Records from a data collection
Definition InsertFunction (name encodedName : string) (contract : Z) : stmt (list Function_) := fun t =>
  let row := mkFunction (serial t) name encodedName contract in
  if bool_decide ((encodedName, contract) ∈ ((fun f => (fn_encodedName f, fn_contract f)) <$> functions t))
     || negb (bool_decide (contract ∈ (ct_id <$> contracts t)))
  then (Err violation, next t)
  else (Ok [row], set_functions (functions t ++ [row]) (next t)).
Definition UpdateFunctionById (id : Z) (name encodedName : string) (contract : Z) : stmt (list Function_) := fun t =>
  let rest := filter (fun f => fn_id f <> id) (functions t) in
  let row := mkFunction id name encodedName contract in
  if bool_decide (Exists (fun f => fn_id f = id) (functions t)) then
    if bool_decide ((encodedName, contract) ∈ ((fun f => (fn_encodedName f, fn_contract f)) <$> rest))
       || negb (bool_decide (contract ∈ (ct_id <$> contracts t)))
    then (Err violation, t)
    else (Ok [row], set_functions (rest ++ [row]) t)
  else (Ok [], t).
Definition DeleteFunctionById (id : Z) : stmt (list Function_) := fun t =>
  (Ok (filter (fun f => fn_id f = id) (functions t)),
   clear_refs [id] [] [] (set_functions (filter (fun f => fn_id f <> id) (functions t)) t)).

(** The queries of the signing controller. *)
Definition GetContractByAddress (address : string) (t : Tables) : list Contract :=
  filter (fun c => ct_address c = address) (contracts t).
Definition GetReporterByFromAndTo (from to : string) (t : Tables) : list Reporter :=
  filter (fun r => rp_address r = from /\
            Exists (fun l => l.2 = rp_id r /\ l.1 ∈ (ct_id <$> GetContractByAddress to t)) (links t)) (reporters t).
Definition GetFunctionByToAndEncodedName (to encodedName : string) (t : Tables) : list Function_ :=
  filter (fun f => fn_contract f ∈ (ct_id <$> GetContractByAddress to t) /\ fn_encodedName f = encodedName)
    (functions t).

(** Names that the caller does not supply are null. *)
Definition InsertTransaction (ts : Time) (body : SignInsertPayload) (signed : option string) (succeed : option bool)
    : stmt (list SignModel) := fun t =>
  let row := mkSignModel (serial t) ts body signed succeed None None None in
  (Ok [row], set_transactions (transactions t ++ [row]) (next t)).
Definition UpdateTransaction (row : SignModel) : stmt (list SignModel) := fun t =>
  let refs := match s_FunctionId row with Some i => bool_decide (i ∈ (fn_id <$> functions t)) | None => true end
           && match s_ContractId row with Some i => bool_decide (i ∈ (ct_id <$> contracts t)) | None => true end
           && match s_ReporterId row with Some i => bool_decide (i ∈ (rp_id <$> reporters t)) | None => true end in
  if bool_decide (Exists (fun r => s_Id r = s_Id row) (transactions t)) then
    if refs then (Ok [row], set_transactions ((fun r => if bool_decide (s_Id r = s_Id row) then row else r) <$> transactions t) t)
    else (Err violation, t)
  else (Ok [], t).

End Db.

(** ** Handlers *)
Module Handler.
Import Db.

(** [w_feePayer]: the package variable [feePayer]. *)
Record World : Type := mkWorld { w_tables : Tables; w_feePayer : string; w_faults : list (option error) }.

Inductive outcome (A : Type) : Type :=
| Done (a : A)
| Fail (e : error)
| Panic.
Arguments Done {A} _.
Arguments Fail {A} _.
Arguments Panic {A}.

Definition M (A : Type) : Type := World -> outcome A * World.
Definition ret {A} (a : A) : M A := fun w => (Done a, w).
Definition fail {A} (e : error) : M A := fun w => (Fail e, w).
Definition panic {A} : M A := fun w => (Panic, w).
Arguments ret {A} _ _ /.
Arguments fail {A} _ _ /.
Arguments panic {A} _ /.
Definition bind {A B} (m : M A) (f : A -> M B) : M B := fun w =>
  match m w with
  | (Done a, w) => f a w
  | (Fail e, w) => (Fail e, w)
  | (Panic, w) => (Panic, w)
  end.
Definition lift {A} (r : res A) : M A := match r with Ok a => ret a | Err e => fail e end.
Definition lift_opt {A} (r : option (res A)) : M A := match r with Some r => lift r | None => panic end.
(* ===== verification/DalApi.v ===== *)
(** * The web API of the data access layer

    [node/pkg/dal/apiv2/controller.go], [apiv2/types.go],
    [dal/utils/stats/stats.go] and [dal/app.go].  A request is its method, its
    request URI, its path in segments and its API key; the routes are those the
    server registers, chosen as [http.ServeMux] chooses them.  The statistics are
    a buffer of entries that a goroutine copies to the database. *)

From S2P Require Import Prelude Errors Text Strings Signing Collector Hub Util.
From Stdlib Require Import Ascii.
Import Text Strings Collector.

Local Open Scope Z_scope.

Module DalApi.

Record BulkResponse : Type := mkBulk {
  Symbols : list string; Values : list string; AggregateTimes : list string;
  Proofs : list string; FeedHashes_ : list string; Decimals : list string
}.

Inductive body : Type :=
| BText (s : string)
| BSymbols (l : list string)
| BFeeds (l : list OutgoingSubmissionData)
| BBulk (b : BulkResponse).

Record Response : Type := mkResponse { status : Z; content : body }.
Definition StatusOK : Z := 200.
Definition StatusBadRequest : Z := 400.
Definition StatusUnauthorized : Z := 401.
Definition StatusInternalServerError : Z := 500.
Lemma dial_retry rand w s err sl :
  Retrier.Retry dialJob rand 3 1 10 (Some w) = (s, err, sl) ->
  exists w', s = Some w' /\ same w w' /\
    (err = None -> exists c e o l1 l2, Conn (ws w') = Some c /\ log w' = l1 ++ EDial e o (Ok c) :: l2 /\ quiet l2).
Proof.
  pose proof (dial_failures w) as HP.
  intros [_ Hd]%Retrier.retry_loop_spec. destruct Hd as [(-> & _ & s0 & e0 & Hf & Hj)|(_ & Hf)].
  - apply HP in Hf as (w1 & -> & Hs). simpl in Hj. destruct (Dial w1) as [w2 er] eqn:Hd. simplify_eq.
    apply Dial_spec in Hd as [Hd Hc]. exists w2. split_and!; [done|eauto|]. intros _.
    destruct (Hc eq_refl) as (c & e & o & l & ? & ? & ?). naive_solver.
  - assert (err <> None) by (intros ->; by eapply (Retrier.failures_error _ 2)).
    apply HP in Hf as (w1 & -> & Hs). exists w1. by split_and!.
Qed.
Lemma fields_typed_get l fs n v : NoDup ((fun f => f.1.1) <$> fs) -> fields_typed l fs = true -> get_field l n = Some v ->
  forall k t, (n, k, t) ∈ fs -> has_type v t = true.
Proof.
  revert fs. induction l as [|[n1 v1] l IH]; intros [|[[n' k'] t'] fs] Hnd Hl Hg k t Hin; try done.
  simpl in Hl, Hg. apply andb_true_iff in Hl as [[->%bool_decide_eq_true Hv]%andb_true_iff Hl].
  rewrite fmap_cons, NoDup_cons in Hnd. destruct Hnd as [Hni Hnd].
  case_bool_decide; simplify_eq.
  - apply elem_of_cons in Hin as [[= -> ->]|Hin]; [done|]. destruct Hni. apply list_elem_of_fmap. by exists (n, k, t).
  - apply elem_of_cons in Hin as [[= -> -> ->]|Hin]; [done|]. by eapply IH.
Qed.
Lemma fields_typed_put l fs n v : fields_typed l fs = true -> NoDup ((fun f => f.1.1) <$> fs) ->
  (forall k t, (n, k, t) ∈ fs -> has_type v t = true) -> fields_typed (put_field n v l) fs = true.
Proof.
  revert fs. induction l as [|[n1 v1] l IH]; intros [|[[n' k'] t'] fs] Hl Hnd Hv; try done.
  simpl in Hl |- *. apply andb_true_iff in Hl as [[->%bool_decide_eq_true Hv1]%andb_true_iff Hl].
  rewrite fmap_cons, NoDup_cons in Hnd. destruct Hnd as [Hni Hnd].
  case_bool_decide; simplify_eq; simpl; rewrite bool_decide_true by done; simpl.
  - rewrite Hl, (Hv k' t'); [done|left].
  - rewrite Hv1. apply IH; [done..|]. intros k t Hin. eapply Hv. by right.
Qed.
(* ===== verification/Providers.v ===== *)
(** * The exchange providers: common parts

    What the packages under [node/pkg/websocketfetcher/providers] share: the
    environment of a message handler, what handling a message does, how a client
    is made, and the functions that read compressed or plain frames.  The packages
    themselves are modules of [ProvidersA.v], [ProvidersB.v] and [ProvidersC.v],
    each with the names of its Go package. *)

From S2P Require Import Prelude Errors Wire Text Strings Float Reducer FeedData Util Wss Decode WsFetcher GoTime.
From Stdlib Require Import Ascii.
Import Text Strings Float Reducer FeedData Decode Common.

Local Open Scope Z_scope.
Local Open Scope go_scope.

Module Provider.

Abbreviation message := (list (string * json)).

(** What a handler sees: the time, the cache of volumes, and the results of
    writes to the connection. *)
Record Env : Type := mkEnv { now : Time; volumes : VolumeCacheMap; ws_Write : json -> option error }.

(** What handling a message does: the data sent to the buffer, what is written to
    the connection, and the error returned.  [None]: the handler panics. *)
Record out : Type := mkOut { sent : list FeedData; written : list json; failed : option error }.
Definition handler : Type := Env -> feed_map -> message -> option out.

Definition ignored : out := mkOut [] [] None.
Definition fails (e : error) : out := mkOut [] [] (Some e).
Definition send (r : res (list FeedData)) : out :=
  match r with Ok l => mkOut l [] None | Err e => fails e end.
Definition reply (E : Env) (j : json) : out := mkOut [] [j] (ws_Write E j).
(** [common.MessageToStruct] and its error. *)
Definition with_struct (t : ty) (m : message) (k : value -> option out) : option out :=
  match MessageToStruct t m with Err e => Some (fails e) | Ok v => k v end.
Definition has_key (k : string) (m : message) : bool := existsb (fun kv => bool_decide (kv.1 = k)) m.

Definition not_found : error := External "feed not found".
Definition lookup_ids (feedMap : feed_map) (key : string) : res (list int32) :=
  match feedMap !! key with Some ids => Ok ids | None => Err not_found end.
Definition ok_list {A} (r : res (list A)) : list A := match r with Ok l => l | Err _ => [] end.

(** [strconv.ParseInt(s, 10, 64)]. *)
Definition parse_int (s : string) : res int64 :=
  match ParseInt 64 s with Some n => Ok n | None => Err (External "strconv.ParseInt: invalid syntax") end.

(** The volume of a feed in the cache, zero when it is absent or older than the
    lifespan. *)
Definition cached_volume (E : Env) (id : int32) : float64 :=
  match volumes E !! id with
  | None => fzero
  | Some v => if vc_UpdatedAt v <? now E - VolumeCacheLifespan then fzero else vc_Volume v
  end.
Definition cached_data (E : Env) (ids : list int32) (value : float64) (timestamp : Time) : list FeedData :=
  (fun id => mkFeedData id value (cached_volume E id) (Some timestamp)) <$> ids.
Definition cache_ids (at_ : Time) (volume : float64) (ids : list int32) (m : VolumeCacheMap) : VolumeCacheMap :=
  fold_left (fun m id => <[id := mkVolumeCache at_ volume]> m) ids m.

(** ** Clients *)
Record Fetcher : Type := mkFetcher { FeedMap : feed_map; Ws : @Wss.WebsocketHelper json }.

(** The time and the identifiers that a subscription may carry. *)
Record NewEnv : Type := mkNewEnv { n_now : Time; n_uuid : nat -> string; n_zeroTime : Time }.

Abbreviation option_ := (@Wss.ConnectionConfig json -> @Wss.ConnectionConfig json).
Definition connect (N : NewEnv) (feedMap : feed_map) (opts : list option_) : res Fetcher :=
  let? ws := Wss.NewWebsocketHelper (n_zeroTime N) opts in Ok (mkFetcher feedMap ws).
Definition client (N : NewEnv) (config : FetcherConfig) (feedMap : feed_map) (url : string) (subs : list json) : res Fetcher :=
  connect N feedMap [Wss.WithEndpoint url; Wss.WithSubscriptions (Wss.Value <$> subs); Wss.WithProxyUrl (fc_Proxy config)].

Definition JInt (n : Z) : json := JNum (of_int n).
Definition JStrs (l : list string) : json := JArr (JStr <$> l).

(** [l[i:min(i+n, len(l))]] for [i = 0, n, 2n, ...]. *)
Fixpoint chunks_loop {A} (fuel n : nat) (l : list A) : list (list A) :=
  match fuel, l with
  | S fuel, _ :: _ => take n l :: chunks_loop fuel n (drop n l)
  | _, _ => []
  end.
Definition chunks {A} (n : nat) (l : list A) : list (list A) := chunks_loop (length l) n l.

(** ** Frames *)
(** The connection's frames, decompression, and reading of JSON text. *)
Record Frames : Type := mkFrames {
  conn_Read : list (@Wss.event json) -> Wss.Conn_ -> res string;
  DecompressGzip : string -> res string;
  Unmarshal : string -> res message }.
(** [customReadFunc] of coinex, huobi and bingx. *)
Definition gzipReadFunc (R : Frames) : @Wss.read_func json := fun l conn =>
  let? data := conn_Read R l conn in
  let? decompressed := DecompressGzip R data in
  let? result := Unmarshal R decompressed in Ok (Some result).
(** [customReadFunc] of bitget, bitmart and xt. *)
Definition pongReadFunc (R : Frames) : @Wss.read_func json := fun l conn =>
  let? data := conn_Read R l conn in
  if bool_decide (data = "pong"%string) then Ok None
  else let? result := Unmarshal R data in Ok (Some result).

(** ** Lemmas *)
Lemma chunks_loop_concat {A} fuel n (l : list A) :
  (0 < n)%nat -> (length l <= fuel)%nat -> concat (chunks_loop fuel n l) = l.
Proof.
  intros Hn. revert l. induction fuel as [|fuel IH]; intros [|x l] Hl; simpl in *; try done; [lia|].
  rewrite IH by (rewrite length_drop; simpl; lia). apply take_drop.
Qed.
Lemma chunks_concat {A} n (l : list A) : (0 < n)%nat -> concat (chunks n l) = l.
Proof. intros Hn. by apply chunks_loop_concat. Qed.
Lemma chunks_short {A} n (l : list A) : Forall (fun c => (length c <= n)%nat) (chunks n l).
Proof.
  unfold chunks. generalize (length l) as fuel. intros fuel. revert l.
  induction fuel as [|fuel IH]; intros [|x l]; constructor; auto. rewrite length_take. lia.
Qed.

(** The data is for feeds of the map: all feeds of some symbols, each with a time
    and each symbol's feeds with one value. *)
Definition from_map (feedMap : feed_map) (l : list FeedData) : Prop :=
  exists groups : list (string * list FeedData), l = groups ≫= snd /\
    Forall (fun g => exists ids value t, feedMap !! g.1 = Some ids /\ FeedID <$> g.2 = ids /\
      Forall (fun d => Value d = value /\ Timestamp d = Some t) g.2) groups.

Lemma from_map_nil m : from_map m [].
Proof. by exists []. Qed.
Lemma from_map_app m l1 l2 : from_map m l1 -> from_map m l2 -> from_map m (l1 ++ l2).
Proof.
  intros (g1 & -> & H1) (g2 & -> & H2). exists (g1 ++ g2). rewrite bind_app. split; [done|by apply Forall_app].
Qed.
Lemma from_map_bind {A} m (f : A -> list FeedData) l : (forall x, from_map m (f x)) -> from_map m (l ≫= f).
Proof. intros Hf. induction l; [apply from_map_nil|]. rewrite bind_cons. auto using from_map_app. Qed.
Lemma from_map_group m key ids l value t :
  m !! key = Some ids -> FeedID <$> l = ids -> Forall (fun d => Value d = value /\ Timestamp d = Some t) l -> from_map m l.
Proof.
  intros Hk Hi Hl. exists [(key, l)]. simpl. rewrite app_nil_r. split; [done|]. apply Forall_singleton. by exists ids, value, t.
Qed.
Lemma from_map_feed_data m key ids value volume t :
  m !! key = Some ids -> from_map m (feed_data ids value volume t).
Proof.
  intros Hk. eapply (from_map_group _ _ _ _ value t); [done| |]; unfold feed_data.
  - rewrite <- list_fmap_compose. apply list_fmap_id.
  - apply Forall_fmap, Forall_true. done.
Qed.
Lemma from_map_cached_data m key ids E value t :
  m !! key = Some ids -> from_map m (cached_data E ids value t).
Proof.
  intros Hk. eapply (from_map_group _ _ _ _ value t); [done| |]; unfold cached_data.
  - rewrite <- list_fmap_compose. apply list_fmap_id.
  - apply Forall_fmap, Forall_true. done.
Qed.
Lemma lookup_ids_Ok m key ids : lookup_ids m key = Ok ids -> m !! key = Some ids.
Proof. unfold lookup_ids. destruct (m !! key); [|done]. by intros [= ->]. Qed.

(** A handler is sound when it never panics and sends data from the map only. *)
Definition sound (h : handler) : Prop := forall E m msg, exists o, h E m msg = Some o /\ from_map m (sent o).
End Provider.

Required action: Answer with the number alone after working out how many lines in the records contain the string "DalApi".

Task solution: 2